The San Gabriel River Discovery Center Authority's executive director, Belinda V. Faustinos, who also serves as the executive officer of the Rivers and Mountains Conservancy, says the Discovery Center would arise on “already disturbed” land, and that money flowing to the new center would also be used for “enhancing the grounds around the site.”
Yet Faustinos concedes that, in fact, that funding — including some of the construction money — has not been secured. The Discovery Center Authority does not even have an updated estimate of future operating costs.
Cheryl Swift, a professor who teaches conservation biology at Whittier College, serves on the committee that advises county officials on the region's sensitive habitat. That committee found that the envisioned center is “incompatible” with a sensitive ecological area.
“I'm always uncomfortable when someone says, 'We're going to footprint this much of open space, and we're going to “fix” the rest of it,'” says Swift. “At the end of the day, it's open space — and we just don't have a lot of it left. Nature shouldn't be Disneyland. Nature should be nature.”
Ultimately, however, the gorilla in the room is not about environmental ethics but about money.
“What comes to me is that it's easy to build something [but] it's hard to sustain the operation,” says Michael Feeney, executive director of the Land Trust for Santa Barbara County, a nonprofit that owns and protects 22,000 acres of open space.
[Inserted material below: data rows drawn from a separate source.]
(* ===== verification/Jwks.v ===== *)
(** The caller's identity (src/src/server/jwks.rs): the cache of signing keys, its refresh
    with bounded retries, and the verification of a token against the cached keys.  The
    [jsonwebtoken] crate and the HTTP client are parameters. *)
From S2P Require Import Prelude Primitives Concrete.

(** Seconds. *)
Definition REFRESH_INTERVAL : Z := 1800.
Definition FETCH_RETRY_COUNT : nat := 10.
Definition FETCH_RETRY_BACKOFF : Z := 2.

Record JwtClaims : Type := MkJwtClaims { claims_sub : string }.

(** [jsonwebtoken]: the key id of a header, the verification of signature and expiry under
    one key at an instant, the key of an RSA modulus and exponent. *)
Class JsonWebToken := {
  JwtError : Type;
  JwtError_to_string : JwtError -> string;
  DecodingKey : Type;
  decode_header : string -> result (option string) JwtError;
  verify : Z -> string -> DecodingKey -> result JwtClaims JwtError;
  from_rsa_components : string -> string -> result DecodingKey JwtError
}.

Module Jwk.
Record t : Type := mk { kid : option string; n : string; e : string }.
End Jwk.

Module JwksError.
Inductive t `{JsonWebToken} : Type :=
| Jwt (e : JwtError)
| FetchFailed (s : string)
| NoKeyAvailable.
Definition to_string `{JsonWebToken} (e : t) : string :=
  match e with
  | Jwt e => "jwt validation failed: " +:+ JwtError_to_string e
  | FetchFailed s => "jwks fetch failed: " +:+ s
  | NoKeyAvailable => "no jwks key available"
  end.
End JwksError.

Module RemoteJwksDecoder.
Section Decoder.
Context `{JsonWebToken}.

(** The cached keys, with their ids. *)
Definition keys_cache : Type := list (option string * DecodingKey).

(** A new decoder knows no key. *)
Definition new : keys_cache := [].

(** ** Fetching

    One attempt: the request fails, or a response arrives, whose body is a key set or not. *)
Definition attempt : Type := result (result (list Jwk.t) string) string.

Definition usable_keys (jwks : list Jwk.t) : keys_cache :=
  omap (fun jwk =>
    match from_rsa_components (Jwk.n jwk) (Jwk.e jwk) with
    | Ok key => Some (Jwk.kid jwk, key)
    | Err _ => None
    end) jwks.

(** The loop from attempt [k] on, with [budget] attempts left; the second component is the
    seconds slept. *)
Fixpoint fetch_from (attempts : nat -> attempt) (budget k : nat) (last_error : option string) :
    result keys_cache JwksError.t * Z :=
  match budget with
  | 0 => (Err (JwksError.FetchFailed (default "jwks fetch retries exhausted" last_error)), 0%Z)
  | S budget =>
      match attempts k with
      | Ok body =>
          (match body with
           | Ok jwks => Ok (usable_keys jwks)
           | Err e => Err (JwksError.FetchFailed e)
           end, 0%Z)
      | Err e =>
          let slept := if (k <? FETCH_RETRY_COUNT)%nat then FETCH_RETRY_BACKOFF else 0%Z in
          let (r, rest) := fetch_from attempts budget (S k) (Some e) in
          (r, slept + rest)%Z
      end
  end.

Definition fetch_jwks (attempts : nat -> attempt) : result keys_cache JwksError.t * Z :=
  fetch_from attempts FETCH_RETRY_COUNT 1 None.

(** The cache is replaced by a successful fetch only. *)
Definition refresh_keys (attempts : nat -> attempt) (keys : keys_cache) :
    keys_cache * result unit JwksError.t :=
  match (fetch_jwks attempts).1 with
  | Ok keys' => (keys', Ok tt)
  | Err e => (keys, Err e)
  end.

(** [refresh_keys_periodically], unrolled over the rounds of attempts it makes: an error is
    logged, the loop sleeps and goes on. *)
Fixpoint refresh_keys_periodically (rounds : list (nat -> attempt)) (keys : keys_cache) :
    keys_cache :=
  match rounds with
  | [] => keys
  | attempts :: rounds => refresh_keys_periodically rounds (refresh_keys attempts keys).1
  end.

(** ** Verification *)

Fixpoint decode_any (now : Z) (token : string) (keys : keys_cache) (last_err : JwksError.t) :
    result JwtClaims JwksError.t :=
  match keys with
  | [] => Err last_err
  | (_, key) :: keys =>
      match verify now token key with
      | Ok claims => Ok claims
      | Err e => decode_any now token keys (JwksError.Jwt e)
      end
  end.

Definition decode (now : Z) (keys : keys_cache) (token : string) :
    result JwtClaims JwksError.t :=
  let? kid := map_err JwksError.Jwt (decode_header token) in
  match kid with
  | Some target_kid =>
      match List.find (fun k => bool_decide (k.1 = Some target_kid)) keys with
      | Some (_, key) => map_err JwksError.Jwt (verify now token key)
      | None => decode_any now token keys JwksError.NoKeyAvailable
      end
  | None => decode_any now token keys JwksError.NoKeyAvailable
  end.
End Decoder.
End RemoteJwksDecoder.

(** * Theorems *)

Section Theorems.
Context `{JsonWebToken}.
Import RemoteJwksDecoder.

Lemma decode_any_spec now token keys e :
  match decode_any now token keys e with
  | Ok claims => exists kid key, (kid, key) ∈ keys /\ verify now token key = Ok claims
  | Err _ => forall kid key, (kid, key) ∈ keys -> is_ok (verify now token key) = false
  end.
Proof.
  revert e. induction keys as [| [kid key] keys IH]; intros e; simpl.
  - by intros kid key ?%not_elem_of_nil.
  - destruct (verify now token key) as [claims | err] eqn:Hv.
    + exists kid, key. split; [by left | done].
    + specialize (IH (JwksError.Jwt err)). destruct (decode_any _ _ _ _).
      * destruct IH as (kid' & key' & Hin & Hv'). exists kid', key'. split; [by right | done].
      * intros kid' key' [[= -> ->] | Hin]%elem_of_cons; [by rewrite Hv | by eapply IH].
Qed.

(** Accepted claims are those a cached key verifies. *)
Lemma decode_verified now keys token claims :
  decode now keys token = Ok claims ->
  exists kid key, (kid, key) ∈ keys /\ verify now token key = Ok claims.
Proof.
  unfold decode. intros (kid & _ & Hd)%result_bind_ok.
  pose proof (decode_any_spec now token keys JwksError.NoKeyAvailable) as Hany.
  destruct kid as [target |]; [| by rewrite Hd in Hany].
  destruct (List.find _ keys) as [[kid key] |] eqn:Hf; [| by rewrite Hd in Hany].
  apply find_some in Hf as [Hin%list_elem_of_In _]. apply map_err_ok in Hd. by exists kid, key.
Qed.

(** The key under the token's own id, if one is cached. *)
Definition named_key (keys : keys_cache) (token : string) : option DecodingKey :=
  match decode_header token with
  | Ok (Some target) =>
      snd <$> List.find (fun k : option string * DecodingKey => bool_decide (k.1 = Some target)) keys
  | _ => None
  end.

(** C39. Who a caller is: a token is accepted only with claims that some cached key verifies; when
    the token names a cached key, that key alone decides - no other key is tried; when it
    names none, any cached key that verifies it is enough. *)
Theorem decode_spec now keys token :
  match decode now keys token with
  | Ok claims =>
      exists kid key, (kid, key) ∈ keys /\ verify now token key = Ok claims /\
        (forall named, named_key keys token = Some named -> verify now token named = Ok claims)
  | Err _ =>
      is_ok (decode_header token) = true ->
      match named_key keys token with
      | Some named => is_ok (verify now token named) = false
      | None => forall kid key, (kid, key) ∈ keys -> is_ok (verify now token key) = false
      end
  end.
Proof.
  unfold decode, named_key. destruct (decode_header token) as [[target |] |]; simpl; [| | done].
  - destruct (List.find _ keys) as [[kid key] |] eqn:Hf; simpl.
    + apply find_some in Hf as [Hin%list_elem_of_In _].
      destruct (verify now token key) as [claims | e] eqn:Hv; simpl; [| by intros _].
      exists kid, key. split_and!; [done | done | by intros ? [= <-]].
    + pose proof (decode_any_spec now token keys JwksError.NoKeyAvailable) as Hany.
      destruct (decode_any _ _ _ _); [| done]. destruct Hany as (kid & key & Hin & Hv).
      by exists kid, key.
  - pose proof (decode_any_spec now token keys JwksError.NoKeyAvailable) as Hany.
    destruct (decode_any _ _ _ _); [| done]. destruct Hany as (kid & key & Hin & Hv).
    by exists kid, key.
Qed.

Lemma fetch_from_spec attempts budget k e :
  (forall j, k <= j < k + budget -> is_ok (attempts j) = false) /\
    (exists msg, (fetch_from attempts budget k e).1 = Err (JwksError.FetchFailed msg)) \/
  exists j body, k <= j < k + budget /\ attempts j = Ok body /\
    (forall i, k <= i < j -> is_ok (attempts i) = false) /\
    (fetch_from attempts budget k e).1 =
      match body with
      | Ok jwks => Ok (usable_keys jwks)
      | Err e => Err (JwksError.FetchFailed e)
      end.
Proof.
  revert k e. induction budget as [| budget IH]; intros k e; [left; split; [lia | by eexists] |].
  simpl. destruct (attempts k) as [body | err] eqn:Hk.
  - right. exists k, body. split_and!; [lia | lia | done | lia | done].
  - specialize (IH (S k) (Some err)). destruct (fetch_from _ _ _ _) as [r rest]. simpl in *.
    destruct IH as [[Hall Hr] | (j & body & Hj & Hok & Hbefore & Hr)].
    + left. split; [| done]. intros j Hj.
      destruct (decide (j = k)) as [-> | Hne]; [by rewrite Hk | apply Hall; lia].
    + right. exists j, body. split_and!; [lia | lia | done | | done]. intros i Hi.
      destruct (decide (i = k)) as [-> | Hne]; [by rewrite Hk | apply Hbefore; lia].
Qed.

Lemma fetch_from_slept attempts budget k e :
  (0 <= (fetch_from attempts budget k e).2 <=
    FETCH_RETRY_BACKOFF * Z.of_nat (Nat.min budget (FETCH_RETRY_COUNT - k)))%Z.
Proof.
  unfold FETCH_RETRY_BACKOFF. revert k e.
  induction budget as [| budget IH]; intros k e; [simpl; lia |]. cbn [fetch_from].
  destruct (attempts k); [simpl; lia |]. specialize (IH (S k) (Some e0)).
  destruct (fetch_from _ _ _ _) as [r rest]. cbn [snd] in IH |- *.
  destruct (Nat.ltb_spec k FETCH_RETRY_COUNT); unfold FETCH_RETRY_BACKOFF, FETCH_RETRY_COUNT in *; lia.
Qed.

(** A refresh of the key cache ends: at most ten attempts and eighteen seconds of sleep.
    It takes the first response that arrives, right or wrong - a response that is not a
    key set is not retried - and the keys in use are replaced by a key set only: every
    failure leaves them as they were. *)
Theorem refresh_keys_bounded attempts keys :
  (0 <= (fetch_jwks attempts).2 <= 18)%Z /\
  match refresh_keys attempts keys with
  | (keys', Ok _) =>
      exists j jwks, 1 <= j <= FETCH_RETRY_COUNT /\ attempts j = Ok (Ok jwks) /\
        (forall i, 1 <= i < j -> is_ok (attempts i) = false) /\ keys' = usable_keys jwks
  | (keys', Err e) =>
      keys' = keys /\
      ((forall j, 1 <= j <= FETCH_RETRY_COUNT -> is_ok (attempts j) = false) \/
       exists j msg, 1 <= j <= FETCH_RETRY_COUNT /\ attempts j = Ok (Err msg) /\
         e = JwksError.FetchFailed msg)
  end.
Proof.
  split.
  { pose proof (fetch_from_slept attempts FETCH_RETRY_COUNT 1 None) as Hs.
    unfold fetch_jwks. change (Z.of_nat _) with 9%Z in Hs. unfold FETCH_RETRY_BACKOFF in Hs. lia. }
  unfold refresh_keys, fetch_jwks.
  destruct (fetch_from_spec attempts FETCH_RETRY_COUNT 1 None)
    as [[Hall [msg ->]] | (j & body & Hj & Hok & Hbefore & ->)].
  - split; [done |]. left. intros j Hj. apply Hall. lia.
  - destruct body as [jwks | msg].
    + exists j, jwks. split_and!; [lia | lia | done | done | done].
    + split; [done |]. right. exists j, msg. split_and!; [lia | lia | done | done].
Qed.
End Theorems.

(** A checker whose keys are words: a token is verified by its prefixes, and its first letter
    is its key id. *)
Definition word_jwt : JsonWebToken :=
  {| JwtError := string; JwtError_to_string e := e; DecodingKey := string;
     decode_header s := if String.eqb s "" then Err "InvalidToken" else Ok (String.get 0 s ≫= fun c => Some (String c ""));
     verify now s k := if String.prefix k s then Ok (MkJwtClaims "alice") else Err "InvalidSignature";
     from_rsa_components n e := if String.eqb n "" then Err "InvalidRsaKey" else Ok n |}.

(** The cached key with the token's id refuses the token although another one verifies it. *)
Example named_key_decides :
  @RemoteJwksDecoder.decode word_jwt 0 [(Some "k", "zz"); (None, "k1")] "k1-token" =
    Err (@JwksError.Jwt word_jwt "InvalidSignature") /\
  @RemoteJwksDecoder.decode word_jwt 0 [(Some "q", "zz"); (None, "k1")] "k1-token" =
    Ok (MkJwtClaims "alice").
Proof. by vm_compute. Qed.

Example decode_spec_witness :
  exists key, @verify word_jwt 0 "k1-token" key = Ok (MkJwtClaims "alice").
Proof.
  destruct (@decode_spec word_jwt 0 [(Some "q", "zz"); (None, "k1")] "k1-token")
    as (kid & key & _ & Hv & _).
  by exists key.
Defined.

Example refresh_keys_bounded_witness :
  (0 <= (@RemoteJwksDecoder.fetch_jwks word_jwt
           (fun j => if (j =? 3)%nat then Ok (Ok [Jwk.mk (Some "k") "k1" "AQAB"]) else Err "down")).2
     <= 18)%Z.
Proof. exact (proj1 (@refresh_keys_bounded word_jwt _ [])). Defined.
Feeney points to the experience of Santa Barbara's Community Environmental Council, which constructed the Watershed Resource Center at a county beach, but no longer owns it.
“Everyone was excited to build it and there was a lot of enthusiasm at first,” he says. But the officials at the various agencies grew reluctant to devote the funds needed to keep it going. According to Feeney, the resource center is largely shuttered now, though not only for financial reasons.
Like Sermeno, he believes that the actual experience of the outdoors is more compelling than any exhibit. “Everyone goes to the beach to go to the beach,” he notes. “They don't go to go inside a building.”